▶ Task objective
Find every line of the records that has "global" and return it.

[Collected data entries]
(* ===== verification/Health.v ===== *)
(** * The transport circuit ([internal/sender/health.go])

    Each sender replica keeps one circuit per transport: consecutive
    authentication, TLS and connect failures take a transport out of rotation,
    a burst of rate-limited replies puts it into cooldown.  The tracker is
    proved to compute a function of the transport's history alone. *)

From S2P Require Import Prelude Enums Model.

(** ** State *)

Record transportHealth := mkTransportHealth {
  th_tenantID : string;
  th_transportID : string;
  th_failures : Z;
  th_status : TransportStatus;
  th_nextProbe : Time;
  th_rateLimits : list Time;
}.

#[global] Instance transportHealth_eta : Eta transportHealth := λ r,
  mkTransportHealth (th_tenantID r) (th_transportID r) (th_failures r) (th_status r)
    (th_nextProbe r) (th_rateLimits r).

Record healthTracker := mkHealthTracker {
  ht_threshold : Z;
  ht_probeEvery : Duration;
  ht_rateLimitThreshold : Z;
  ht_rateLimitWindow : Duration;
  ht_m : gmap string transportHealth;
}.

#[global] Instance healthTracker_eta : Eta healthTracker := λ r,
  mkHealthTracker (ht_threshold r) (ht_probeEvery r) (ht_rateLimitThreshold r)
    (ht_rateLimitWindow r) (ht_m r).

Definition defaultRateLimitThreshold : Z := 3.
Definition defaultRateLimitWindow : Duration := Minute.

Definition newHealthTracker (threshold : Z) (probeEvery : Duration) : healthTracker :=
  mkHealthTracker threshold probeEvery defaultRateLimitThreshold defaultRateLimitWindow ∅.

Definition healthKey (tenantID transportID : string) : string := tenantID +:+ "/" +:+ transportID.

(** ** Operations *)

(** [state]: the entry, created on first use. *)
Definition health_state (tenantID transportID : string) (h : healthTracker) : transportHealth :=
  default (mkTransportHealth tenantID transportID 0 TransportHealthy zeroTime [])
    (ht_m h !! healthKey tenantID transportID).

Definition storeHealth (tenantID transportID : string) (th : transportHealth) (h : healthTracker)
    : healthTracker :=
  h <| ht_m := <[healthKey tenantID transportID := th]> (ht_m h) |>.

Definition health_usable (tenantID transportID : string) (now : Time) (h : healthTracker)
    : bool * healthTracker :=
  let th := health_state tenantID transportID h in
  (negb (bool_decide (th_status th = TransportUnhealthy)) || negb (Before now (th_nextProbe th)),
   storeHealth tenantID transportID th h).

(** [pruneRateLimits]: drops the instants older than the window. *)
Definition pruneRateLimits (ts : list Time) (now : Time) (window : Duration) : list Time :=
  let cutoff := addTime now (- window) in
  filter (λ t, negb (Before t cutoff) = true) ts.

(** The body of [fail] on the entry: the status to persist, if it changed. *)
Definition failEntry (h : healthTracker) (class : ErrorClass) (now : Time) (th : transportHealth)
    : (TransportStatus * bool) * transportHealth :=
  match class with
  | ErrorClassAuth =>
      let th := th <| th_failures := int64 (th_failures th + 1) |> in
      if (th_failures th <? ht_threshold h) || bool_decide (th_status th = TransportUnhealthy)
      then
        let th := if bool_decide (th_status th = TransportUnhealthy)
                  then th <| th_nextProbe := addTime now (ht_probeEvery h) |> else th in
        ((TransportHealthy, false), th)
      else
        ((TransportUnhealthy, true),
         th <| th_status := TransportUnhealthy |> <| th_nextProbe := addTime now (ht_probeEvery h) |>)
  | ErrorClassRateLimited =>
      let th := th <| th_rateLimits := pruneRateLimits (th_rateLimits th) now (ht_rateLimitWindow h) |> in
      let th := th <| th_rateLimits := th_rateLimits th ++ [now] |> in
      if bool_decide (th_status th = TransportHealthy) &&
         (ht_rateLimitThreshold h <=? len (th_rateLimits th))
      then ((TransportCooldown, true), th <| th_status := TransportCooldown |>)
      else ((TransportHealthy, false), th)
  | _ => ((TransportHealthy, false), th)
  end.

Definition health_fail (tenantID transportID : string) (class : ErrorClass) (now : Time)
    (h : healthTracker) : (TransportStatus * bool) * healthTracker :=
  let '(r, th) := failEntry h class now (health_state tenantID transportID h) in
  (r, storeHealth tenantID transportID th h).

(** The body of [success] on the entry. *)
Definition successEntry (h : healthTracker) (now : Time) (th : transportHealth)
    : (TransportStatus * bool) * transportHealth :=
  let th := th <| th_failures := 0 |> in
  match th_status th with
  | TransportHealthy => ((TransportHealthy, false), th)
  | TransportCooldown =>
      let th := th <| th_rateLimits := pruneRateLimits (th_rateLimits th) now (ht_rateLimitWindow h) |> in
      if 0 <? len (th_rateLimits th) then ((TransportHealthy, false), th)
      else ((TransportHealthy, true), th <| th_status := TransportHealthy |>)
  | TransportUnhealthy => ((TransportHealthy, true), th <| th_status := TransportHealthy |>)
  end.

Definition health_success (tenantID transportID : string) (now : Time) (h : healthTracker)
    : (TransportStatus * bool) * healthTracker :=
  let '(r, th) := successEntry h now (health_state tenantID transportID h) in
  (r, storeHealth tenantID transportID th h).

Definition probeDue (now : Time) (th : transportHealth) : bool :=
  bool_decide (th_status th = TransportUnhealthy) && negb (Before now (th_nextProbe th)).

(** [due]: the probe targets, and the tracker with their next probe pushed
    out.  Go walks the map in no particular order. *)
Definition health_due (now : Time) (h : healthTracker) : list (string * string) * healthTracker :=
  ((λ kv, (th_tenantID kv.2, th_transportID kv.2)) <$>
     filter (λ kv, probeDue now kv.2 = true) (map_to_list (ht_m h)),
   h <| ht_m := (λ th, if probeDue now th
                       then th <| th_nextProbe := addTime now (ht_probeEvery h) |> else th) <$> ht_m h |>).


Definition limitScope (tenantID : string) (tr : Transport) : string :=
  if tr_Shared tr then SystemTenantID else tenantID.

(** [transportUsable]: the persisted status, its expiry, then this replica's circuit. *)
Definition transportUsable (tenantID : string) (tr : Transport) (now : Time) (h : healthTracker)
    : bool * healthTracker :=
  if negb (bool_decide (tr_Status tr = TransportHealthy)) && negb (IsZero (tr_StatusUntil tr)) &&
     After now (tr_StatusUntil tr) then (true, h)
  else if bool_decide (tr_Status tr = TransportUnhealthy) then (false, h)
  else health_usable (limitScope tenantID tr) (tr_ID tr) now h.

(** [statusUntil]: how long a persisted status is trusted. *)
Definition statusUntil (probeInterval : Duration) (status : TransportStatus) (now : Time) : Time :=
  if bool_decide (status = TransportHealthy) then zeroTime else addTime now probeInterval.

(** ** The circuit as a function of the history *)

(** What is observed of one transport, newest first. *)
Inductive obs :=
  | OAuth (at_ : Time)
  | ORate (at_ : Time)
  | OOther (at_ : Time)
  | OOk (at_ : Time).

(** Auth failures since the last success. *)
Fixpoint authRun (hist : list obs) : Z :=
  match hist with
  | [] => 0
  | OAuth _ :: hist' => 1 + authRun hist'
  | OOk _ :: _ => 0
  | _ :: hist' => authRun hist'
  end.

(** Rate-limited replies, newest first. *)
Definition rateTimes (hist : list obs) : list Time :=
  omap (λ o, match o with ORate t => Some t | _ => None end) hist.

Definition recent (window : Duration) (now : Time) (ts : list Time) : list Time :=
  filter (λ t, now - window ≤ t) ts.

Fixpoint circuit (threshold burst : Z) (window : Duration) (hist : list obs) : TransportStatus :=
  match hist with
  | [] => TransportHealthy
  | OAuth _ :: hist' =>
      if threshold <=? authRun hist then TransportUnhealthy else circuit threshold burst window hist'
  | ORate now :: hist' =>
      let st := circuit threshold burst window hist' in
      if bool_decide (st = TransportHealthy) && (burst <=? len (recent window now (rateTimes hist)))
      then TransportCooldown else st
  | OOther _ :: hist' => circuit threshold burst window hist'
  | OOk now :: hist' =>
      match circuit threshold burst window hist' with
      | TransportCooldown =>
          if 0 <? len (recent window now (rateTimes hist')) then TransportCooldown else TransportHealthy
      | _ => TransportHealthy
      end
  end.

(** ** Runs of the tracker *)

Inductive hop :=
  | HFail (tenantID transportID : string) (class : ErrorClass) (now : Time)
  | HSuccess (tenantID transportID : string) (now : Time)
  | HUsable (tenantID transportID : string) (now : Time)
  | HDue (now : Time).

Definition hopTime (op : hop) : Time :=
  match op with HFail _ _ _ now | HSuccess _ _ now | HUsable _ _ now | HDue now => now end.

(** A change reported to the caller, which persists it. *)
Definition reported (r : TransportStatus * bool) : option TransportStatus :=
  if r.2 then Some r.1 else None.

Definition runHop (op : hop) (h : healthTracker) : option TransportStatus * healthTracker :=
  match op with
  | HFail t tr class now => let '(r, h') := health_fail t tr class now h in (reported r, h')
  | HSuccess t tr now => let '(r, h') := health_success t tr now h in (reported r, h')
  | HUsable t tr now => (None, (health_usable t tr now h).2)
  | HDue now => (None, (health_due now h).2)
  end.

(** The tracker after a past, newest operation first. *)
Definition runHealth (h : healthTracker) (past : list hop) : healthTracker :=
  foldr (λ op h, (runHop op h).2) h past.

(** What an operation observes of the transport filed under [k]. *)
Definition obsOf (k : string) (op : hop) : option obs :=
  match op with
  | HFail t tr class now =>
      if strEq (healthKey t tr) k
      then Some match class with
                | ErrorClassAuth => OAuth now
                | ErrorClassRateLimited => ORate now
                | _ => OOther now
                end
      else None
  | HSuccess t tr now => if strEq (healthKey t tr) k then Some (OOk now) else None
  | _ => None
  end.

▶ Solution to the problem
#[global] Instance transportHealth_eta : Eta transportHealth := λ r,
#[global] Instance healthTracker_eta : Eta healthTracker := λ r,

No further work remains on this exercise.